Nei giorni successivi, i risultati dei suoi esami continuarono a migliorare. Le indagini interne rivelarono indebite pressioni e richieste al di fuori del protocollo. Il nome di Alejandro compariva ripetutamente in decisioni che non lo riguardavano.

La questione fu segnalata alle autorità.

Lucía, ancora debole ma che si riprendeva ogni giorno di più, riuscì a sedersi senza aiuto. Carmen era al suo fianco.
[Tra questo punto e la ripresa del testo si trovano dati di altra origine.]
Lemma retry_replays_first_response_witness :
  app demo_first = 1 /\
  exists r2 w3, demo_call (fun _ => 5000) demo_second = (Some r2, w3) /\ app w3 = 1 /\ r_status r2 = 201.
Proof.
  split; [vm_compute; reflexivity|].
  destruct (demo_call (fun _ => 1000) demo_start) as [[r1|] w1] eqn:E; [|revert E; vm_compute; discriminate].
  assert (Hr : r_status r1 = 201 /\ cache w1 = cache demo_first).
  { revert E. vm_compute. intros E. injection E as <- <-. split; reflexivity. }
  destruct Hr as [Hr Hcache].
  destruct (retry_replays_first_response demo_sha demo_parse demo_req demo_key "/api/v1/alerts" demo_handler
    0 (fun _ => 1000) demo_start (Some (JStr "{}")) "order-1" demo_fp demo_start (Some r1) w1 demo_ops (fun _ => 5000) demo_second)
    as [Hreplay _].
  - constructor.
  - constructor.
  - vm_compute. discriminate.
  - exact demo_begin.
  - exact E.
  - vm_compute. repeat split; try discriminate. intros [H _]. discriminate.
  - reflexivity.
  - rewrite Hcache. reflexivity.
  - reflexivity.
  - destruct Hreplay as (r1' & r2 & w3 & E1 & E2 & Ha & Hs & _).
    + exists r1. rewrite Hr. split; [reflexivity|]. split; [discriminate|reflexivity].
    + injection E1 as <-. exists r2, w3. split; [exact E2|]. split; [rewrite Ha; reflexivity|]. rewrite Hs. exact Hr.
Defined.

Lemma overlapping_retries_both_run_witness :
  exists w1, begin demo_sha demo_parse demo_req demo_key "/api/v1/alerts" 1001 demo_start =
    (Run (Some (JStr "{}")) (Some ("order-1", demo_fp)), w1).
Proof.
  apply (overlapping_retries_both_run demo_sha demo_parse demo_req demo_key "/api/v1/alerts" 1000 1001 demo_start
    (Some (JStr "{}")) ("order-1", demo_fp) demo_start); [constructor|exact demo_begin].
Defined.
End Demo.
(* ===== verification/Sso.v ===== *)
(** Signing in with the identity provider: the cookies and the ID-token check
    of [web/lib/ssoSession.ts], and the handlers [app/api/auth/sso/login],
    [callback] and [logout] that compose them with the policy and the session
    registry. The MAC, base64url, the texts of the payloads, signature
    verification and the network are parameters; random values are arguments.
    Audit lines are left out. *)
From S2P Require Import Prelude JsNum JsDate IsoTime Json Store SsoPolicy Sessions.

Definition SESSION_TTL_S : Z := 12 * 60 * 60.
Definition TX_TTL_S : Z := 10 * 60.

(** [getSigningKey]: [env] is [SIGNALCLAW_SSO_SESSION_KEY], [stored] the key
    file, [fresh] a new random key. *)
Record KeyState := { cachedKey : option string; stored : option string }.

Definition long_enough (k : option string) : option string := match k with Some s => if 32 <=? str_len s then Some s else None | None => None end.

Definition getSigningKey (env : option string) (fresh : string) (st : KeyState) : string * KeyState :=
  match cachedKey st with
  | Some k => (k, st)
  | None =>
      match long_enough env with
      | Some k => (k, {| cachedKey := Some k; stored := stored st |})
      | None =>
          match long_enough (stored st) with
          | Some k => (k, {| cachedKey := Some k; stored := stored st |})
          | None => (fresh, {| cachedKey := Some fresh; stored := Some fresh |})
          end
      end
  end.

Record SsoSession := { v : Z; sub : string; email : string; iss : string; iat : Z; exp : Z; jti : option string }.
Record SsoTx := { tx_v : Z; tx_state : string; tx_nonce : string; tx_verifier : string; return_to : string; tx_iat : Z }.

(** The names and values of a cookie header: [split(/;\s*/)]. *)
Definition cookie_parts (raw : string) : list string :=
  match split ";" raw with [] => [] | p :: r => p :: (trim_start <$> r) end.

Section Cookies.
(** [Buffer.from] and [toString] with base64url; [hmac key text]. *)
Context (b64u : list Z -> string) (b64uDec : string -> list Z) (hmac : string -> string -> list Z).
(** The text of a payload, and reading one. *)
Context (session_text : SsoSession -> list Z) (session_parse : list Z -> option SsoSession).
Context (tx_text : SsoTx -> list Z) (tx_parse : list Z -> option SsoTx).
(** [None]: it throws. *)
Context (decodeURIComponent : string -> option string).

Definition seconds (ms : Z) : Z := ms / 1000.

Record MintInput := { in_sub : string; in_email : string; in_iss : string; in_jti : option string }.

Definition new_payload (random : string) (s : MintInput) (now : Z) : SsoSession :=
  let j := match in_jti s with Some j => if 8 <=? str_len j then j else random | None => random end in
  {| v := 1; sub := in_sub s; email := in_email s; iss := in_iss s; iat := now; exp := now + SESSION_TTL_S; jti := Some j |}.

(** [body.signature]; transaction cookies sign the body behind [tx:]. *)
Definition sealed (label key body : string) : string := body +:+ "." +:+ b64u (hmac key (label +:+ body)).

Definition mintSession (key random : string) (s : MintInput) (clk : clock) : string * SsoSession :=
  let p := new_payload random s (seconds (clk 0%nat)) in (sealed "" key (b64u (session_text p)), p).

(** The body of a token whose signature is right. *)
Definition opened (label key : string) (token : option string) : option string :=
  match token with
  | Some t =>
      if negb (truthy t) then None else
      match split "." t with
      | [body; sig] => if bool_decide (hmac key (label +:+ body) = b64uDec sig) then Some body else None
      | _ => None
      end
  | None => None
  end.

(** [live] is the liveness option; the clock is read here and by the registry. *)
Definition verifySessionCookie (sha256 : string -> string) (timeouts : Timeout.SessionTimeoutPolicy) (key : string) (token : option string)
    (skipRegistry : bool) (live : option (option string)) (clk : clock) (st : Sessions.Store) : option SsoSession * Sessions.Store :=
  match opened "" key token with
  | None => (None, st)
  | Some body =>
      match session_parse (b64uDec body) with
      | None => (None, st)
      | Some p =>
          if negb (v p =? 1) then (None, st)
          else if exp p <=? seconds (clk 0%nat) then (None, st)
          else if skipRegistry then (Some p, st)
          else let '(status, st) := checkSession sha256 timeouts (default "" (jti p)) (iat p) (exp p) live (seconds (clk 1%nat)) st in
               (match status with Some _ => None | None => Some p end, st)
      end
  end.

Definition mintTxCookie (key : string) (state nonce verifier ret : string) (clk : clock) : string :=
  sealed "tx:" key (b64u (tx_text {| tx_v := 1; tx_state := state; tx_nonce := nonce; tx_verifier := verifier; return_to := ret;
                                     tx_iat := seconds (clk 0%nat) |})).

Definition verifyTxCookie (key : string) (token : option string) (clk : clock) : option SsoTx :=
  match opened "tx:" key token with
  | None => None
  | Some body =>
      match tx_parse (b64uDec body) with
      | None => None
      | Some t => if negb (tx_v t =? 1) then None else if seconds (clk 0%nat) - tx_iat t >? TX_TTL_S then None else Some t
      end
  end.

(** The value of the first cookie of that name; [Err]: decoding it throws. *)
Fixpoint read_parts (name : string) (parts : list string) : result (option string) unit :=
  match parts with
  | [] => Ok None
  | part :: r =>
      match str_index "="%char part with
      | Some n => if String.eqb (str_take n part) name
                  then match decodeURIComponent (str_drop (S n) part) with Some s => Ok (Some s) | None => Err tt end
                  else read_parts name r
      | None => read_parts name r
      end
  end.

Definition readCookie (headers : gmap string string) (name : string) : result (option string) unit :=
  match headers !! "cookie" with
  | Some raw => if truthy raw then read_parts name (cookie_parts raw) else Ok None
  | None => Ok None
  end.

(** ** The ID token *)

Section IdToken.
(** [JSON.parse] of the decoded bytes; [verify alg key signature data], [None]
    when the key cannot be imported; the document of keys, with the refresh. *)
Context (json_parse : list Z -> option json) (verify : string -> json -> list Z -> string -> option bool).
Context (fetch : string -> option json).

Inductive JwtError :=
| malformed | bad_header | bad_payload | unsupported_alg | jwks_failed | kid_not_found | key_import | bad_signature | jwt_expired
| not_yet_valid | iat_in_future | issuer_mismatch | audience_mismatch | nonce_mismatch | sub_missing.

(** [===] between values of two documents: objects are never the same. *)
Definition strict_eq (a b : jval) : bool :=
  match a, b with
  | None, None | Some JNull, Some JNull => true
  | Some (JBool x), Some (JBool y) => Bool.eqb x y
  | Some (JStr x), Some (JStr y) => String.eqb x y
  | Some (JNum x), Some (JNum y) => bool_decide (x = y)
  | _, _ => false
  end.

Record VerifyOptions := { o_issuer : string; o_audience : string; o_nonce : string; o_jwks_uri : string }.

(** [clockSkewS]. *)
Definition SKEW_S : Z := 60.

Definition find_kid (kid : jval) (ks : list json) : option json := snd <$> list_find (fun k => strict_eq (field "kid" k) kid = true) ks.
«Abbiamo fatto progressi», disse Carmen dolcemente.

Lucía scosse la testa.

«Questo è solo l'inizio.»

Non si trattava solo della sua salute. Si trattava di riacquistare la sua voce, la sua indipendenza, la sua stabilità finanziaria, la sua dignità. Alejandro aveva approfittato del suo silenzio e della sua vulnerabilità. Credeva che le apparenze fossero sufficienti a proteggerlo.

L'aveva sottovalutata.

Una mattina di sole, mentre la luce del sole entrava dalla finestra, Lucía ricevette la conferma ufficiale: Alejandro era sotto inchiesta per presunta interferenza medica legata a motivi finanziari.

Carmen posò il documento sul comodino.

«È preoccupato», disse dolcemente.

Lucía osservava la città che continuava a muoversi fuori dalla finestra.

«Anch'io», rispose. «La differenza è che... io ho imparato».

Fece un respiro profondo.

L'aria ora era diversa.

Nella stanza regnava il silenzio.

Ma non era più il silenzio della sconfitta.

Era il silenzio che precede un nuovo inizio.